Exercise instructions
Here is a block of entries. Write out its lines exactly, from the first through the one containing "(** Code points".

Input data
(** [v.get(key, default)] *)
Definition get (v : json) (key : string) (default : json) : result json :=
  match v with
  | JObj items =>
      Ok (match assoc key items with Some x => x | None => default end)
  | _ => Raise AttributeError
  end.

(** The elements [for x in v] runs over. *)
Definition iter (v : json) : result (list json) :=
  match v with
  | JArr elems => Ok elems
  | JObj items => Ok (map (fun kv => JStr (fst kv)) items)
  | JStr s => Ok (chars s)
  | JNull | JBool _ | JInt _ => Raise TypeError
  end.

(** Lists and dicts cannot be hashed. *)
Definition hashable (v : json) : bool :=
  match v with
  | JArr _ | JObj _ => false
  | _ => true
  end.

(** A [set] of hashable values. *)
Definition pyset : Type := list json.

Definition set_empty : pyset := [].

(** [s.add(v)] *)
Definition set_add (s : pyset) (v : json) : result pyset :=
  if hashable v then
    Ok (if existsb (eq v) s then s else v :: s)
  else Raise TypeError.

(** *** [repr] and [str] *)

Definition squote : ascii := ascii_of_nat 39.
Definition dquote : ascii := ascii_of_nat 34.
Definition backslash : ascii := ascii_of_nat 92.

Fixpoint has_char (c : ascii) (s : string) : bool :=
  match s with
  | EmptyString => false
  | String d rest => Ascii.eqb c d || has_char c rest
  end.

Definition hex_digit (n : nat) : ascii :=
  match String.get n "0123456789abcdef" with
  | Some c => c
  | None => "0"%char
  end.

(** [repr] of a string delimits it with single quotes, unless it holds a
    single quote and no double quote. *)
Definition repr_quote (s : string) : ascii :=
  if has_char squote s && negb (has_char dquote s) then dquote else squote.

(** Code points [repr] writes as an escape: the C0 and C1 controls, DEL,
    the no-break space and the soft hyphen. *)
Definition unprintable (n : nat) : bool :=
  (n <? 32)%nat || (n =? 127)%nat
  || ((128 <=? n)%nat && (n <=? 160)%nat) || (n =? 173)%nat.

Definition repr_char (quote c : ascii) : string :=
  let n := nat_of_ascii c in
  if Ascii.eqb c quote || Ascii.eqb c backslash then
    String backslash (String c EmptyString)
  else if (n =? 9)%nat then String backslash "t"
  else if (n =? 10)%nat then String backslash "n"
  else if (n =? 13)%nat then String backslash "r"
  else if unprintable n then
    String backslash
      (String "x" (String (hex_digit (n / 16))
                     (String (hex_digit (n mod 16)) EmptyString)))
  else String c EmptyString.

Fixpoint repr_chars (quote : ascii) (s : string) : string :=
  match s with
  | EmptyString => EmptyString
  | String c rest => repr_char quote c ++ repr_chars quote rest
  end.

Definition repr_str (s : string) : string :=
  let q := repr_quote s in
  String q (repr_chars q s ++ String q EmptyString).

Definition repr_int (n : Z) : string := NilZero.string_of_int (Z.to_int n).

(** [repr(v)] *)
Fixpoint repr (v : json) : string :=
  match v with
  | JNull => "None"
  | JBool true => "True"
  | JBool false => "False"
  | JInt n => repr_int n
  | JStr s => repr_str s
  | JArr elems =>
      "[" ++ (fix join (l : list json) : string :=
                match l with
                | [] => EmptyString
                | [x] => repr x
                | x :: rest => repr x ++ ", " ++ join rest
                end) elems ++ "]"
  | JObj items =>
      "{" ++ (fix join (l : list (string * json)) : string :=
                match l with
                | [] => EmptyString
                | [(k, x)] => repr_str k ++ ": " ++ repr x
                | (k, x) :: rest => repr_str k ++ ": " ++ repr x ++ ", " ++ join rest
                end) items ++ "}"
  end.

(** [str(v)], which is what an f-string field [{v}] formats to. *)
Definition str (v : json) : string :=
  match v with
  | JStr s => s
  | _ => repr v
  end.

End Py.


(** ** The validator (src/llm/payload_generator.py, lines 137-189) *)

(** The texts of the [ValueError]s the validator raises. *)
Module Msg.

Definition not_an_object : string := "Response must be a JSON object".

Definition missing_key (key : string) : string :=
  "Response must contain '" ++ key ++ "' field".

Definition missing_form_groups : string :=
  "formVersion must contain 'formGroups' array".

Definition section_missing_ref_key (name : json) : string :=
  "Section '" ++ Py.str name ++ "' missing refKey".

Definition missing_fields : string :=
  "Each formGroup must contain 'fields' array".

Definition invalid_field_type (field_type : json) : string :=
  "Invalid field type: " ++ Py.str field_type.

Definition field_missing_ref_key (name : json) : string :=
  "Field '" ++ Py.str name ++ "' missing refKey".

Definition ref_key_mismatch (name field_key section_key : json) : string :=
  "Field '" ++ Py.str name ++ "' has refKey '" ++ Py.str field_key
  ++ "' that doesn't match its section refKey '" ++ Py.str section_key ++ "'".

Definition layout_mismatch (name : json) : string :=
  "Section '" ++ Py.str name
  ++ "' has mismatched sectionKey in layout configuration".

End Msg.

Definition required_keys : list string := ["form"; "formVersion"].

Definition valid_field_types : list string :=
  ["text"; "text_area"; "currency"; "dropdown"; "radio"; "checkbox"].

(** [value in valid_field_types] *)
Definition in_valid_field_types (value : json) : bool :=
  existsb (fun t => Py.eq value (JStr t)) valid_field_types.

(** Lines 151-153: [for key in required_keys]. *)
Fixpoint check_required_keys (keys : list string) (form_definition : json)
  : result unit :=
  match keys with
  | [] => Ok tt
  | key :: rest =>
      present <- Py.contains key form_definition ;;
      if negb present then Raise (ValueError (Msg.missing_key key))
      else check_required_keys rest form_definition
  end.

(** Lines 170-181: the body of [for field in group["fields"]]. *)
Definition validate_field (group field : json) : result unit :=
  field_type <- Py.getitem field "fieldType" ;;
  if negb (in_valid_field_types field_type) then
    Raise (ValueError (Msg.invalid_field_type field_type))
  else
    has_ref <- Py.contains "refKey" field ;;
    if negb has_ref then
      name <- Py.get field "name" (JStr "unnamed") ;;
      Raise (ValueError (Msg.field_missing_ref_key name))
    else
      field_key <- Py.getitem field "refKey" ;;
      section_key <- Py.getitem group "refKey" ;;
      if Py.ne field_key section_key then
        name <- Py.get field "name" (JStr "unnamed") ;;
        Raise (ValueError (Msg.ref_key_mismatch name field_key section_key))
      else Ok tt.

(** Lines 169-181: [for field in group["fields"]]. *)
Fixpoint validate_fields (group : json) (fields : list json) : result unit :=
  match fields with
  | [] => Ok tt
  | field :: rest =>
      _ <- validate_field group field ;;
      validate_fields group rest
  end.

(** Lines 161-181: the section's own keys and its fields.  The section's
    refKey goes into the working set [section_ref_keys]. *)
Definition check_section (group : json) (section_ref_keys : Py.pyset)
  : result Py.pyset :=
  has_ref <- Py.contains "refKey" group ;;
  if negb has_ref then
    name <- Py.get group "name" (JStr "unnamed") ;;
    Raise (ValueError (Msg.section_missing_ref_key name))
  else
    ref_key <- Py.getitem group "refKey" ;;
    section_ref_keys' <- Py.set_add section_ref_keys ref_key ;;
    has_fields <- Py.contains "fields" group ;;
    if negb has_fields then Raise (ValueError Msg.missing_fields)
    else
      fields <- Py.getitem group "fields" ;;
      field_list <- Py.iter fields ;;
      _ <- validate_fields group field_list ;;
      Ok section_ref_keys'.

(** Lines 184-189: the section's layout configuration. *)
Definition check_layout (group : json) : result unit :=
  has_conf <- Py.contains "configurations" group ;;
  has_layout <- (if has_conf then
                   configurations <- Py.getitem group "configurations" ;;
                   Py.contains "layout" configurations
                 else Ok false) ;;
  if has_layout then
    configurations <- Py.getitem group "configurations" ;;
    layout <- Py.getitem configurations "layout" ;;
    section_key <- Py.get layout "sectionKey" JNull ;;
    ref_key <- Py.getitem group "refKey" ;;
    if Py.ne section_key ref_key then
      name <- Py.get group "name" (JStr "unnamed") ;;
      Raise (ValueError (Msg.layout_mismatch name))
    else Ok tt
  else Ok tt.

(** Lines 161-189: the body of [for group in ...]. *)
Definition validate_group (group : json) (section_ref_keys : Py.pyset)
  : result Py.pyset :=
  section_ref_keys' <- check_section group section_ref_keys ;;
  _ <- check_layout group ;;
  Ok section_ref_keys'.

(** Lines 160-189: [for group in form_definition["formVersion"]["formGroups"]],
    threading the working set through the iterations. *)
Fixpoint validate_groups (groups : list json) (section_ref_keys : Py.pyset)
  : result Py.pyset :=
  match groups with
  | [] => Ok section_ref_keys
  | group :: rest =>
      section_ref_keys' <- validate_group group section_ref_keys ;;
      validate_groups rest section_ref_keys'
  end.

(** [PayloadGenerator._validate_form_structure]: returns [None] or raises. *)
Definition _validate_form_structure (form_definition : json) : result unit :=
  if negb (Py.is_dict form_definition) then
    Raise (ValueError Msg.not_an_object)
  else
    _ <- check_required_keys required_keys form_definition ;;
    form_version <- Py.getitem form_definition "formVersion" ;;
    has_groups <- Py.contains "formGroups" form_version ;;
    if negb has_groups then Raise (ValueError Msg.missing_form_groups)
    else
      (* section_ref_keys = set() *)
      form_groups <- Py.getitem form_version "formGroups" ;;
      groups <- Py.iter form_groups ;;
      _ <- validate_groups groups Py.set_empty ;;
      Ok tt.

(** *** Sample documents *)

Definition mk_field (field_type ref_key : string) : json :=
  JObj [("fieldType", JStr field_type); ("refKey", JStr ref_key)].
(** C8. In every state the game can reach, a player's unit list holds at
    most one hero; and when it holds one, [Player.add_unit] (and the
    computer player's override) answers false for any hero and leaves the
    whole world, so the player's resources and unit list, as it was. *)
Theorem one_hero_per_player w p :
  reachable w ->
  (hero_count w (units (player p w)) <= 1)%nat /\
  forall h, kind_is is_Hero w h = true ->
            (1 <= hero_count w (units (player p w)))%nat ->
            Player_add_unit p h w = (false, w) /\ add_unit p h w = (false, w) /\
            resources (player p (snd (Player_add_unit p h w))) = resources (player p w) /\
            units (player p (snd (Player_add_unit p h w))) = units (player p w).
Proof.
  intros Hr. apply reachable_WF in Hr as (Hwf & _).
  destruct (wf_hero _ Hwf p) as (Hle & Hflag). split; [exact Hle|].
  intros h Hk Hone. destruct (hero_refused p h w Hk (Hflag Hone)) as (H1 & H2).
  rewrite H1. auto.
Qed.

Lemma one_hero_per_player_witness :
  hero_count camp (units (player Human camp)) = 1%nat /\
  Player_add_unit Human 3 camp = (false, camp).
Proof.
  assert (Hone : hero_count camp (units (player Human camp)) = 1%nat)
    by (vm_compute; reflexivity).
  split; [exact Hone|].
  destruct (one_hero_per_player camp Human) as (_ & H).
  - apply reachable_run, reachable_init.
  - assert (Hk : kind_is is_Hero camp 3 = true) by (vm_compute; reflexivity).
    assert (H1 : (1 <= hero_count camp (units (player Human camp)))%nat)
      by (rewrite Hone; lia).
    exact (proj1 (H 3%nat Hk H1)).
Defined.

(** C6. After a frame of any length, with any destinations, every mobile
    unit that was on the map when the frame began lies within the map:
    its position [(x, y)] satisfies [0 <= x <= map.width - width] and
    [0 <= y <= map.height - height], for the stored float position and
    for the rectangle alike.  This holds in every state the game can
    reach, hence after any number of frames. *)
Theorem units_stay_on_map w rnd dt x u' :
  reachable w -> x ∈ map_units w ->
  objs (step (Tick rnd dt) w) !! x = Some u' -> is_Infantry (kind u') = true ->
  (0 <= fx u' <= float_of (map_width - rect_width (rect u')))%Q /\
  (0 <= fy u' <= float_of (map_height - rect_height (rect u')))%Q /\
  0 <= rect_x (rect u') <= map_width - rect_width (rect u') /\
  0 <= rect_y (rect u') <= map_height - rect_height (rect u').
Proof.
  intros Hr Hx Hu' Hk. apply reachable_WF in Hr.
  destruct (act_all_bounds rnd (if Qltb dt 0 then 0%Q else dt) (map_units w) 0%nat w
              (fun _ => False) (pass_ok_start w Hr)) with (j := x) as (u2 & Hu2 & Hin).
  - intros j [].
  - now right.
  - simpl in Hu'. unfold Game_update in Hu'. assert (u2 = u') by congruence. subst u2.
    apply Hin, Hk.
Qed.

Lemma units_stay_on_map_witness :
  exists u', objs (step (Tick still 1) camp) !! 3%nat = Some u' /\
             kind u' = BrianBoru /\
             0 <= rect_x (rect u') <= map_width - rect_width (rect u') /\
             0 <= rect_y (rect u') <= map_height - rect_height (rect u').
Proof.
  destruct (objs (step (Tick still 1) camp) !! 3%nat) as [u'|] eqn:E;
    [|vm_compute in E; discriminate].
  assert (Hk : kind u' = BrianBoru) by (vm_compute in E; injection E as <-; reflexivity).
  exists u'. split; [reflexivity|]. split; [exact Hk|].
  apply (units_stay_on_map camp still 1 3 u').
  - apply reachable_run, reachable_init.
  - apply list_elem_of_In. vm_compute. tauto.
  - exact E.
  - now rewrite Hk.
Defined.
(** * fib_imperative: the iterative Fibonacci of the RISC-V simulator extras

    Shallow embedding of
    [experimental/riscv-sim/Extra/fib_imperative.cpp] and the proofs of
    its contract.

    The C++ type [int] is embedded as the type [int] of integers in
    [-2^31, 2^31), carried by a [Z] together with its range check.
    Addition is two's-complement: the mathematical sum is reduced modulo
    2^32 into the signed range ([wrap]), which is what the RV32 [add]
    instruction the simulator executes does, and what the specification
    calls "silently wrapped per native integer arithmetic".  (ISO C++
    leaves signed overflow undefined; the results below that involve an
    overflowing sum hold for this wrap-around reading of [+].) *)

From Stdlib Require Import ZArith Bool Arith Wf_nat Lia Eqdep_dec.

Local Open Scope Z_scope.

(* ===================================================================== *)
(** ** 32-bit signed machine integers *)
(* ===================================================================== *)

Module Int32.

Definition wordsize : Z := 32.
Definition modulus : Z := 2 ^ wordsize.
Definition half_modulus : Z := 2 ^ (wordsize - 1).
Definition min_signed : Z := - half_modulus.
Definition max_signed : Z := half_modulus - 1.

(** [in_range z]: [z] is a value of the C++ type [int]. *)
Definition in_range (z : Z) : bool :=
  (min_signed <=? z) && (z <=? max_signed).

(** A machine integer is a [Z] of the signed range. *)
Record int : Type := mkint { signed : Z; signed_ok : in_range signed = true }.

(** Two's-complement reduction of an arbitrary integer into the signed
    range: the unique value of [-2^31, 2^31) congruent to [z] modulo
    2^32. *)
Definition wrap (z : Z) : Z :=
  (z + half_modulus) mod modulus - half_modulus.

Lemma wrap_in_range (z : Z) : in_range (wrap z) = true.
Proof.
  unfold in_range, wrap, min_signed, max_signed.
  assert (H : 0 <= (z + half_modulus) mod modulus < modulus)
    by (apply Z.mod_pos_bound; reflexivity).
  assert (Hm : modulus = 2 * half_modulus) by reflexivity.
  apply andb_true_intro; split; apply Z.leb_le; lia.
Qed.

(** [repr z] is the machine integer that the bit pattern of [z] denotes. *)
Definition repr (z : Z) : int := mkint (wrap z) (wrap_in_range z).

(** The C++ operators of the source on [int]. *)
Definition add (a b : int) : int := repr (signed a + signed b).
Definition lt (a b : int) : bool := signed a <? signed b.

Definition one : int := repr 1.
Definition two : int := repr 2.

End Int32.

Import Int32.

(* ===================================================================== *)
(** ** The program *)
(* ===================================================================== *)

(** The four local variables of [fib_imperative]. *)
Record state : Type := mkstate {
  fib1 : int;
  fib2 : int;
  fibonacci : int;
  i : int
}.

(** The declarations before the loop:
    [int fib1 = 1; int fib2 = 1; int fibonacci = fib1; int i = 2;] *)
Definition init_state : state :=
  let fib1 := one in
  let fib2 := one in
  let fibonacci := fib1 in
  let i := two in
  mkstate fib1 fib2 fibonacci i.

(** The loop guard [i < n]. *)
Definition cond (n : int) (s : state) : bool := lt (i s) n.

(** The loop body:
    [fibonacci = fib1 + fib2; fib1 = fib2; fib2 = fibonacci; i = i + 1;] *)
Definition body (s : state) : state :=
  let fibonacci' := add (fib1 s) (fib2 s) in
  let fib1' := fib2 s in
  let fib2' := fibonacci' in
  let i' := add (i s) one in
  mkstate fib1' fib2' fibonacci' i'.

(** The loop variant: the distance from the counter to the bound. *)
Definition variant (n : int) (s : state) : nat :=
  Z.to_nat (signed n - signed (i s)).

Lemma in_range_bounds (z : Z) :
  in_range z = true -> min_signed <= z <= max_signed.
Proof.
  unfold in_range. intros H. apply andb_prop in H. destruct H as [H1 H2].
  apply Z.leb_le in H1. apply Z.leb_le in H2. lia.
Qed.

Lemma signed_range (a : int) : min_signed <= signed a <= max_signed.
Proof. apply in_range_bounds, signed_ok. Qed.

Lemma wrap_small (z : Z) : min_signed <= z <= max_signed -> wrap z = z.
Proof.
  unfold wrap, min_signed, max_signed. intros H.
  assert (Hm : modulus = 2 * half_modulus) by reflexivity.
  rewrite Z.mod_small by lia. lia.
Qed.

(** Under the guard the increment of the counter does not overflow. *)
Lemma signed_incr (n a : int) :
  lt a n = true -> signed (add a one) = signed a + 1.
Proof.
  unfold lt. intros H. apply Z.ltb_lt in H.
  pose proof (signed_range a). pose proof (signed_range n).
  unfold add. cbn [signed repr one]. rewrite (wrap_small 1) by (cbv; split; discriminate).
  apply wrap_small. lia.
Qed.

Lemma variant_decreases (n : int) (s : state) :
  cond n s = true -> (variant n (body s) < variant n s)%nat.
Proof.
  unfold cond, variant. intros H. cbn [body i].
  rewrite (signed_incr n _ H). unfold lt in H. apply Z.ltb_lt in H. lia.
Qed.

(** [while ( i < n ) { body }].  The recursion is structural on the proof
    [a] that the variant is accessible for [<] on [nat]; the loop itself
    tests the guard and runs the body, and nothing else. *)
Fixpoint while_loop_from (n : int) (s : state)
    (a : Acc Peano.lt (variant n s)) {struct a} : state :=
  match sumbool_of_bool (cond n s) with
  | left Hc => while_loop_from n (body s) (Acc_inv a (variant_decreases n s Hc))
  | right _ => s
  end.

Definition while_loop (n : int) (s : state) : state :=
  while_loop_from n s (lt_wf (variant n s)).

(** [int fib_imperative( int n )]. *)
Definition fib_imperative (n : int) : int :=
  fibonacci (while_loop n init_state).

(* ===================================================================== *)
(** ** The sequence of the specification *)
(* ===================================================================== *)

(** The sequence defined by fib(1) = 1, fib(2) = 1,
    fib(k) = fib(k-1) + fib(k-2), as unbounded integers.  The recursion
    on [nat] starts at index 0 with the value 0, the only one for which
    the recurrence also gives fib(2). *)
Fixpoint fib_nat (k : nat) : Z :=
  match k with
  | O => 0
  | S k' =>
      match k' with
      | O => 1
      | S k'' => fib_nat k' + fib_nat k''
      end
  end.

Definition fib (k : Z) : Z := fib_nat (Z.to_nat k).

(** A linear-time evaluation of the same sequence, used to compute
    particular terms: [fib_pair k = (fib k, fib (k+1))]. *)
Fixpoint fib_pair (k : nat) : Z * Z :=
  match k with
  | O => (0, 1)
  | S k' => let (a, b) := fib_pair k' in (b, a + b)
  end.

Task output
(** [v.get(key, default)] *)
Definition get (v : json) (key : string) (default : json) : result json :=
  match v with
  | JObj items =>
      Ok (match assoc key items with Some x => x | None => default end)
  | _ => Raise AttributeError
  end.

(** The elements [for x in v] runs over. *)
Definition iter (v : json) : result (list json) :=
  match v with
  | JArr elems => Ok elems
  | JObj items => Ok (map (fun kv => JStr (fst kv)) items)
  | JStr s => Ok (chars s)
  | JNull | JBool _ | JInt _ => Raise TypeError
  end.

(** Lists and dicts cannot be hashed. *)
Definition hashable (v : json) : bool :=
  match v with
  | JArr _ | JObj _ => false
  | _ => true
  end.

(** A [set] of hashable values. *)
Definition pyset : Type := list json.

Definition set_empty : pyset := [].

(** [s.add(v)] *)
Definition set_add (s : pyset) (v : json) : result pyset :=
  if hashable v then
    Ok (if existsb (eq v) s then s else v :: s)
  else Raise TypeError.

(** *** [repr] and [str] *)

Definition squote : ascii := ascii_of_nat 39.
Definition dquote : ascii := ascii_of_nat 34.
Definition backslash : ascii := ascii_of_nat 92.

Fixpoint has_char (c : ascii) (s : string) : bool :=
  match s with
  | EmptyString => false
  | String d rest => Ascii.eqb c d || has_char c rest
  end.

Definition hex_digit (n : nat) : ascii :=
  match String.get n "0123456789abcdef" with
  | Some c => c
  | None => "0"%char
  end.

(** [repr] of a string delimits it with single quotes, unless it holds a
    single quote and no double quote. *)
Definition repr_quote (s : string) : ascii :=
  if has_char squote s && negb (has_char dquote s) then dquote else squote.

(** Code points [repr] writes as an escape: the C0 and C1 controls, DEL,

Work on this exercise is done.